Inductive RuntimeRule : Type :=
| RuntimeDefault (rule : RuntimeDefaultRule)
| RuntimeLogical (mode : RuntimeLogicalMode) (rules : list RuntimeRule) (invert : bool).

Module Reader.
Import Json Wire.

Definition interface_type_name (value : Z) : result SrsError text :=
  if decide (value = 0) then Ok (str "wifi")
  else if decide (value = 1) then Ok (str "cellular")
  else if decide (value = 2) then Ok (str "ethernet")
  else if decide (value = 3) then Ok (str "other")
  else Err UnknownInterfaceType.

Definition insert_array (o : Map) (key : text) (values : list Value) : Map :=
  if decide (length values = 0%nat) then o else insert o key (VArray values).

Definition read_string : reader text :=
  bytes ← read_byte_slice; if utf8_valid bytes then mret bytes else throw InvalidUtf8.

Definition read_string_slice : reader (list text) := count ← read_length; read_many count read_string.

Definition read_interface : reader (text * list text) :=
  id ← read_u8;
  kind ← lift (interface_type_name id);
  count ← read_length;
  prefixes ← read_many count IpSet.read_prefix;
  mret (kind, prefixes).

(** The fields that hold a list of strings. *)
Definition string_field (item : Z) : option text :=
  str ∘ snd ∘ snd <$> list_find (fun '(i, _) => i = item)
    [(ITEM_NETWORK, "network"); (ITEM_DOMAIN_KEYWORD, "domain_keyword"); (ITEM_DOMAIN_REGEX, "domain_regex");
     (ITEM_SOURCE_PORT_RANGE, "source_port_range"); (ITEM_PORT_RANGE, "port_range");
     (ITEM_PROCESS_NAME, "process_name"); (ITEM_PROCESS_PATH, "process_path");
     (ITEM_PROCESS_PATH_REGEX, "process_path_regex"); (ITEM_PACKAGE_NAME, "package_name");
     (ITEM_PACKAGE_NAME_REGEX, "package_name_regex"); (ITEM_WIFI_SSID, "wifi_ssid"); (ITEM_WIFI_BSSID, "wifi_bssid")].

(** One round of the loop, for an item that is not the last one. *)
Definition read_item (item : Z) (last_item : option Z) (rule : RuntimeDefaultRule) : reader RuntimeDefaultRule :=
  let '(mkRuntime o domain adguard) := rule in
  let field key values := mkRuntime (insert_array o (str key) values) domain adguard in
  match string_field item with
  | Some key => values ← read_string_slice; mret (mkRuntime (insert_array o key (VString <$> values)) domain adguard)
  | None =>
      if decide (item = ITEM_QUERY_TYPE) then
        values ← read_u16_slice;
        mret (mkRuntime (insert o (str "query_type") (VArray (QueryType.serialize <$> values))) domain adguard)
      else if decide (item = ITEM_DOMAIN) then set ← Succinct.read_set; mret (mkRuntime o (Some set) adguard)
      else if decide (item = ITEM_SOURCE_IP_CIDR) then
        values ← IpSet.read_ip_set; mret (field "source_ip_cidr" (VString <$> values))
      else if decide (item = ITEM_IP_CIDR) then
        values ← IpSet.read_ip_set; mret (field "ip_cidr" (VString <$> values))
      else if decide (item = ITEM_SOURCE_PORT) then
        values ← read_u16_slice; mret (field "source_port" ((fun p => VNumber (Some p)) <$> values))
      else if decide (item = ITEM_PORT) then
        values ← read_u16_slice; mret (field "port" ((fun p => VNumber (Some p)) <$> values))
      else if decide (item = ITEM_ADGUARD_DOMAIN) then set ← Succinct.read_set; mret (mkRuntime o domain (Some set))
      else if decide (item = ITEM_NETWORK_TYPE) then
        ids ← read_u8_slice;
        values ← lift (mapM interface_type_name ids);
        mret (field "network_type" (VString <$> values))
      else if decide (item = ITEM_NETWORK_IS_EXPENSIVE) then
        mret (mkRuntime (insert o (str "network_is_expensive") (VBool true)) domain adguard)
      else if decide (item = ITEM_NETWORK_IS_CONSTRAINED) then
        mret (mkRuntime (insert o (str "network_is_constrained") (VBool true)) domain adguard)
      else if decide (item = ITEM_NETWORK_INTERFACE_ADDRESS) then
        count ← read_length;
        interfaces ← read_many count read_interface;
        let addresses := foldl (fun addresses '(kind, prefixes) =>
          insert addresses kind (VArray (VString <$> prefixes))) [] interfaces in
        mret (mkRuntime (insert o (str "network_interface_address") (VObject addresses)) domain adguard)
      else if decide (item = ITEM_DEFAULT_INTERFACE_ADDRESS) then
        count ← read_length;
        prefixes ← read_many count IpSet.read_prefix;
        mret (field "default_interface_address" (VString <$> prefixes))
      else throw (UnknownItem item last_item)
  end.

• [Exercise description]
Using the data above, reproduce exactly the lines from the line that contains "else if decide (item = ITEM_IP_CIDR)" through the line that contains "else if decide (item = ITEM_NETWORK_IS_EXPENSIVE)", including both.

• [Exercise answer]
      else if decide (item = ITEM_IP_CIDR) then
        values ← IpSet.read_ip_set; mret (field "ip_cidr" (VString <$> values))
      else if decide (item = ITEM_SOURCE_PORT) then
        values ← read_u16_slice; mret (field "source_port" ((fun p => VNumber (Some p)) <$> values))
      else if decide (item = ITEM_PORT) then
        values ← read_u16_slice; mret (field "port" ((fun p => VNumber (Some p)) <$> values))
      else if decide (item = ITEM_ADGUARD_DOMAIN) then set ← Succinct.read_set; mret (mkRuntime o domain (Some set))
      else if decide (item = ITEM_NETWORK_TYPE) then
        ids ← read_u8_slice;
        values ← lift (mapM interface_type_name ids);
        mret (field "network_type" (VString <$> values))
      else if decide (item = ITEM_NETWORK_IS_EXPENSIVE) then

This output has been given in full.